Amy: Yeah, no, you couldn't be more right! So, first of all, I would just say, particularly with what's going on in the world right now, that it's never been a more important time for the mission. And I think there has been a perception that defense is maybe the antithesis of what you just described, where you're building apps for cats and, y’know, it's Google and all those other companies, and maybe defense is stodgy and using old technology. And that couldn't be further from the truth, either.
Places like high-performance computing, for instance, how is the government harnessing the power of computers and only to evolve from here into quantum and other sorts of things, but how can we use high-performance computers to help the mission?
So, one way we won a contract a couple of years ago to build a new supercomputer for the National Weather Service. So basically, it is replacing what is essentially a mainframe today [Niki: mm-hmm] with a high-performance supercomputer that predicts the weather 365 days a year, seven days a week, 24 hours a day. Now, I know we were laughing a little bit before when we were talking, it doesn't actually make the weather better [Niki: chuckles], but it does forecast it with better lead times and with more precision. It has three times the power of the mainframe that is being used right now. It's really important for you, where this really, [Niki: oh] if you look at the weather events that have happened, [Niki: but it’s not about me?]
[both laughing]
[crosstalk]
Right, for sure, for sure. [Niki: For sure] I, I, there's nobody that wants to know the weather more than me in the moment, but we are having some fairly catastrophic weather events across the world now. And to the extent that we have better foresight that these things are going to happen-
Niki: [interrupts] Oh, my gosh! I'm so glad you said that. And that's just classic, which maybe is just, I think I'm probably representative of a lot of people I'm like, "I would really like to know when I need an umbrella," and you're like, “Really, We need to know when we need to evacuate people.”

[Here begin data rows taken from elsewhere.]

Lemma first_empty_Some b r c :
  first_empty b = Some (r, c) → get b r c = Some 0%Z ∧ r < 9 ∧ c < 9.
Proof.
  unfold first_empty. intros H. apply find_some in H as [Hin Hz].
  apply list_elem_of_In, elem_of_positions in Hin.
  unfold cell_is in Hz. cbn [fst snd] in Hz. apply bool_decide_eq_true in Hz. done.
Qed.

Lemma first_empty_None b :
  first_empty b = None ↔ ∀ r c, r < 9 → c < 9 → get b r c ≠ Some 0%Z.
Proof.
  unfold first_empty. split.
  - intros H r c Hr Hc Hz.
    assert (Hin : In (r, c) positions)
      by (by apply list_elem_of_In, elem_of_positions).
    pose proof (find_none _ _ H (r, c) Hin) as Hn.
    unfold cell_is in Hn. cbn [fst snd] in Hn.
    by apply bool_decide_eq_false in Hn.
  - intros H. destruct (List.find _ _) as [[r c]|] eqn:Hf; [|done].
    apply first_empty_Some in Hf as (Hz & Hr & Hc). by destruct (H r c).
Qed.

Lemma isBoardComplete_true b :
  isBoardComplete b = true ↔ ∀ r c, r < 9 → c < 9 → get b r c ≠ Some 0%Z.
Proof.
  unfold isBoardComplete, idx9. rewrite forallb_forall. split.
  - intros H r c Hr Hc. specialize (H r). rewrite forallb_forall in H.
    assert (Hrin : In r (seq 0 9)) by (apply in_seq; lia).
    assert (Hcin : In c (seq 0 9)) by (apply in_seq; lia).
    specialize (H Hrin c Hcin). unfold cell_is in H.
    apply negb_true_iff, bool_decide_eq_false in H. done.
  - intros H r Hr. apply forallb_forall. intros c Hc.
    apply in_seq in Hr, Hc. unfold cell_is.
    apply negb_true_iff, bool_decide_eq_false. apply H; lia.
Qed.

Amy: [chuckles] It's both.
Niki: It’s both!
[both laugh]
But you're working on that.
Amy: Yeah. So, so there's an, I have other examples of high performance compute also, but let me try artificial intelligence machine learning for a second. So, we have a team that just completed a four months sprint using AI to build a tool that can detect skin cancer.

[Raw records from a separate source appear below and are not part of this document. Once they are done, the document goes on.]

(** account.ts, lines 489-509. *)
Definition createTokenAccount (instructions : nat) (payer : PublicKey)
    (accountRentExempt : Z) (mint owner : PublicKey) (signers : nat) : M PublicKey :=
  account ← createUninitializedAccount instructions payer accountRentExempt signers;
  push_call instructions
    (Token.createInitAccountInstruction (TOKEN_PROGRAM_ID E) mint account owner);;
  mret account.

(** The predicate handed to [find] in [findOrCreateAccountByMint]. *)
Definition account_matches (accountToFind : string) (owner : PublicKey)
    (excluded : option (gset string)) (acc : option TokenAccount.t) : bool :=
  match acc with
  | None => false
  | Some acc =>
      bool_decide (toBase58 E (AccountInfo.mint (TokenAccount.info acc)) = accountToFind)
      && bool_decide (toBase58 E (AccountInfo.owner (TokenAccount.info acc))
                      = toBase58 E owner)
      && match excluded with
         | None => true
         | Some excluded =>
             negb (bool_decide (toBase58 E (TokenAccount.pubkey acc) ∈ excluded))
         end
  end.

(** account.ts, lines 512-563. *)
Definition findOrCreateAccountByMint (payer owner : PublicKey)
    (instructions cleanupInstructions : nat) (accountRentExempt : Z)
    (mint : PublicKey) (signers : nat) (excluded : option (gset string))
  : M PublicKey :=
  let accountToFind := toBase58 E mint in
  cache ← read_cache;
  let account :=
    mjoin (List.find (account_matches accountToFind owner excluded)
             (map (cache_get cache) (byParser_TokenAccountParser cache))) in
  let isWrappedSol := bool_decide (accountToFind = toBase58 E (WRAPPED_SOL_MINT E)) in
  let create : M PublicKey :=
    toAccount ← createTokenAccount instructions payer accountRentExempt
                  mint owner signers;
    (if isWrappedSol
     then push_call cleanupInstructions
            (Token.createCloseAccountInstruction
               (TOKEN_PROGRAM_ID E) toAccount payer payer [])
     else mret ());;
    mret toAccount in
  match account with
  | Some account =>
      if negb isWrappedSol then mret (TokenAccount.pubkey account) else create
  | None => create
  end.
End Builders.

So, why does that matter? And why is that relevant to the military? Well, it's interesting. I didn't know this maybe, maybe you did, but one in five Americans will get skin cancer in their life. [Niki: I did not know that] And when you think about veterans and your experience personally, with your former spouse, they're much more exposed to the weather in many cases in the sun, than other people who may work in different environments than they do.
And so, the problem for veterans often an important part about any cancer is early detection. And so, maybe they don't have the kind of care that they need in time. And that early detection is so important. So, what we did was we basically developed a tool that looked at seven most common causes of skin cancer with pictures, paired it, we put those images up in a cloud so that people can take pictures of what's on their arm, get it to the doctor. The doctor can load it up into the cloud quickly and do a comparison, and the algorithms will identify: is this one of these seven different kinds, and what are appropriate next steps? And so, then the patient has access to a doctor early. Maybe they are talking about treatments earlier.

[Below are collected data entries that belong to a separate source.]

(** [None] stands for the [OverflowError] of a sum that leaves the range
    of [datetime]: of the following day, of [cur + dur], of [cur + dur +
    buf] in the test of the loop, or of [cur + step]. *)
Definition iter_open_slots (date_local : datetime) (duration_min : Z)
  : option (list (datetime * datetime)) :=
  let start_day := open_dt date_local in
  match datetime_add date_local (days 1) with
  | None => None
  | Some next_day =>
      let close_dt := replace_hour next_day (hour CLOSE_TIME) in
      let step := minutes SLOT_STEP_MIN in
      match timedelta_minutes duration_min with
      | None => None
      | Some dur =>
          let buf := minutes BUFFER_MIN in
          let fuel :=
            S (Z.to_nat ((close_dt - start_day - dur - buf) / step + 1)) in
          option_map fst
            (while_raising fuel
               (fun st : list (datetime * datetime) * datetime =>
                  match datetime_add (snd st) dur with
                  | None => None
                  | Some e =>
                      match datetime_add e buf with
                      | None => None
                      | Some eb => Some (eb <=? close_dt)
                      end
                  end)
               (fun st =>
                  match datetime_add (snd st) dur with
                  | None => None
                  | Some e =>
                      match datetime_add (snd st) step with
                      | None => None
                      | Some cur => Some (fst st ++ [(snd st, e)], cur)
                      end
                  end)
               ([], start_day))
      end
  end.

(** ** Pricing *)

(** The rate of the minute that starts at [cur]. *)
Definition rate_at (cur : datetime) : Z :=
  if (time 13 0 <=? time_of cur) && (time_of cur <? time 18 0)
  then DAY_RATE else EVE_RATE.

Definition price_step (end_local : datetime) (st : Py.num * datetime)
  : Py.num * datetime :=
  let total := fst st in
  let cur := snd st in
  let next_min := Z.min end_local (cur + minutes 1) in
  let rate := rate_at cur in
  (Py.add total (Py.truediv (Py.Int rate) (Py.Int 60)), next_min).

(** The surcharges and the final rounding, applied to the loop's total. *)
Definition price_finish (total : Py.num) (start_local end_local : datetime)
  (gamepads_mode : string) (headsets : bool) : option Z :=
  let total :=
    if (gamepads_mode =? "squad")%string then
      let minutes := (end_local - start_local) / 60 in
      Py.add total
        (Py.mul (Py.truediv (Py.Int 100) (Py.Int 60)) (Py.Int minutes))
    else total in
  let total := if headsets then Py.add total (Py.Int 150) else total in
  Py.int (Py.round0 total).

Definition price_for_interval (start_local end_local : datetime)
  (gamepads_mode : string) (headsets : bool) : option Z :=
  let fuel := S (Z.to_nat ((end_local - start_local + 59) / 60)) in
  match while fuel (fun st => snd st <? end_local) (price_step end_local)
          (Py.Int 0, start_local) with
  | None => None
  | Some st =>
      price_finish (fst st) start_local end_local gamepads_mode headsets
  end.

(** [price_for_interval] with the range of [datetime]: the loop's
    [cur + timedelta(minutes=1)] raises [OverflowError] past
    [datetime.max].  The two agree wherever that sum stays in range (lemma
    [price_for_interval_ranged_eq]), which is where the theorems on
    [price_for_interval] speak of the code. *)
Definition price_step_ranged (end_local : datetime)
  (st : Py.num * datetime) : option (Py.num * datetime) :=
  let total := fst st in
  let cur := snd st in
  match datetime_add cur (minutes 1) with
  | None => None
  | Some next =>
      let next_min := Z.min end_local next in
      let rate := rate_at cur in
      Some (Py.add total (Py.truediv (Py.Int rate) (Py.Int 60)), next_min)
  end.

Definition price_for_interval_ranged (start_local end_local : datetime)
  (gamepads_mode : string) (headsets : bool) : option Z :=
  let fuel := S (Z.to_nat ((end_local - start_local + 59) / 60)) in
  match while_raising fuel (fun st => Some (snd st <? end_local))
          (price_step_ranged end_local) (Py.Int 0, start_local) with
  | None => None
  | Some st =>
      price_finish (fst st) start_local end_local gamepads_mode headsets
  end.

(** ** The bookings table *)

Module bookings.

Record row : Type := {
  id : Z;
  user_id : Z;
  username : string;
  name : option string;
  phone : string;
  start_ts : Z;
  end_ts : Z;
  duration_min : Z;
  addons : string;
  price_total : Z;
  status : string;
  created_ts : Z
}.

End bookings.

(** A connection is the table's content, in insertion order. *)
Definition connection : Type := list bookings.row.

(** [INTEGER PRIMARY KEY AUTOINCREMENT]: one more than the largest id so
    far (the bot never deletes a row). *)
Definition next_id (conn : connection) : Z :=
  1 + fold_right Z.max 0 (map bookings.id conn).

(** [status IN ('pending','confirmed','blocked')]. *)
Definition status_occupies (st : string) : bool :=
  ((st =? "pending") || (st =? "confirmed") || (st =? "blocked"))%string.

(** The query of [overlaps]: is there a row that occupies time and for
    which [NOT (end_ts <= s OR start_ts >= e)] holds? *)
Definition overlaps (conn : connection) (start_utc end_utc : datetime) : bool :=
  let s := timestamp start_utc in
  let e := timestamp end_utc in
  existsb
    (fun r =>
       status_occupies (bookings.status r)
       && negb ((bookings.end_ts r <=? s) || (bookings.start_ts r >=? e)))
    conn.

(** ** The booking dialogue *)

Module BookingDraft.

Record t : Type := {
  date : option datetime;
  duration_min : Z;
  start_dt : option datetime;
  gamepads_mode : string;
  headsets : bool;
  name : option string;
  phone : option string
}.

End BookingDraft.

Inductive state : Type :=
| CHOOSING_DATE
| CHOOSING_DURATION
| CHOOSING_TIME
| CHOOSING_ADDONS
| ENTERING_NAME
| ENTERING_PHONE
| CONFIRMING
| END.

(** The check [enter_phone] makes before it writes: the candidate's end is
    pushed [BUFFER_MIN] minutes forward, both ends go to UTC, and
    [overlaps] is asked. *)
Definition commit_check (tz : Z) (conn : connection) (start_local : datetime)
  (duration_min : Z) : bool :=
  let end_local := start_local + minutes (duration_min + BUFFER_MIN) in
  let start_utc := to_utc tz start_local in
  let end_utc := to_utc tz end_local in
  overlaps conn start_utc end_utc.

(** [";".join] of the selected options. *)
Definition addons_of (gamepads_mode : string) (headsets : bool) : string :=
  match (gamepads_mode =? "squad")%string, headsets with
  | true, true => "squad;headsets"
  | true, false => "squad"
  | false, true => "headsets"
  | false, false => ""
  end.

(** [enter_phone], as a function of the table: the table after the handler
    and the dialogue state it returns; [None] when the handler raises (no
    start time in the draft, no keyboard for the reply to a refused slot,
    or the price cannot be computed), in which case the connection rolls
    back.  [now_ts] is [int(datetime.utcnow().timestamp())]; messages to the
    user and to the admins are left out.  The reply to a refused slot
    carries [time_kb(draft.date, draft.duration_min)]: of that call it
    matters here only whether it raises, which it does without a date and
    when [iter_open_slots] does, whatever the clock (lemma
    [time_kb_returns_iff]). *)
Definition enter_phone (tz now_ts : Z) (conn : connection)
  (draft : BookingDraft.t) (user_id : Z) (username : option string)
  (phone : string) : option (connection * state) :=
  match BookingDraft.start_dt draft with
  | None => None
  | Some start_local =>
      let duration_min := BookingDraft.duration_min draft in
      if commit_check tz conn start_local duration_min
      then
        match BookingDraft.date draft with
        | None => None
        | Some date =>
            match iter_open_slots date duration_min with
            | None => None
            | Some _ => Some (conn, CHOOSING_TIME)
            end
        end
      else
        match price_for_interval start_local
                (start_local + minutes duration_min)
                (BookingDraft.gamepads_mode draft)
                (BookingDraft.headsets draft) with
        | None => None
        | Some price =>
            let r := {|
              bookings.id := next_id conn;
              bookings.user_id := user_id;
              bookings.username :=
                match username with Some u => u | None => "" end;
              bookings.name := BookingDraft.name draft;
              bookings.phone := phone;
              bookings.start_ts := timestamp (to_utc tz start_local);
              bookings.end_ts :=
                timestamp (to_utc tz (start_local + minutes duration_min));
              bookings.duration_min := duration_min;
              bookings.addons :=
                addons_of (BookingDraft.gamepads_mode draft)
                  (BookingDraft.headsets draft);
              bookings.price_total := price;
              bookings.status := "pending";
              bookings.created_ts := now_ts
            |} in
            Some (conn ++ [r], END)
        end
  end.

Let me, let me give you one other cool thing that's relevant to COVID and before. So, we are using data analytics [Niki: mm-hmm] and also machine learning and AI to a lesser extent. You've got to really train the AI algorithms to help prevent fraud in the Medicare system.
So, we have over a billion dollars of savings that we have helped the government with. So, it's the Centers for Medicare and Medicaid that, that we have this contract with. And so, we've been doing that for a number of years. You think about it, you could train a machine on what these claims should look like, and if you have a lot of claims from one particular clinic, or if two claims, during COVID, understandably, they had to have some leniency and exceptions in the system. And so, that is to, in order to, get people to healthcare they needed quickly, and that is a place that could be ripe for fraud. [Niki: Yes] And so, we are using that same, even more sophisticated, and tweaking the algorithms to identify fraud, particularly with respect to, to the COVID period with, with great success.
Niki: I'm going to say something. I don't even think this is controversial. Lately, I’ve been saying things that I don't think are controversial, I said people should have good manners on Twitter, and I got trolled with scary clowns. [chuckles] [Amy: Decency is good!] [Amy: chuckles] Making my points, but I'm gonna say something controversial, which is, I hear people sometimes say, “AI, the government using AI, freaks them out,” but let's remember if we're preventing fraud for things we're paying for as taxpayers that's a positive. Yes, that's good, that's good governance.
Amy: Or taking care of our people's healthcare. [Niki: Absolutely!] There are a lot of very healthy, reasonable, and national security-improving missions that you can use AI for, and that's, what's so cool about this, this intersection between technology and decades of experience with the customer. You can, you know what the mission is, and you understand the problems of it, and technology is coming really fast. Well, how do you bring that into the environment to the betterment of the mission? For things that are good and decent and not snooping on you or any of the sorts of things that people might associate AI with.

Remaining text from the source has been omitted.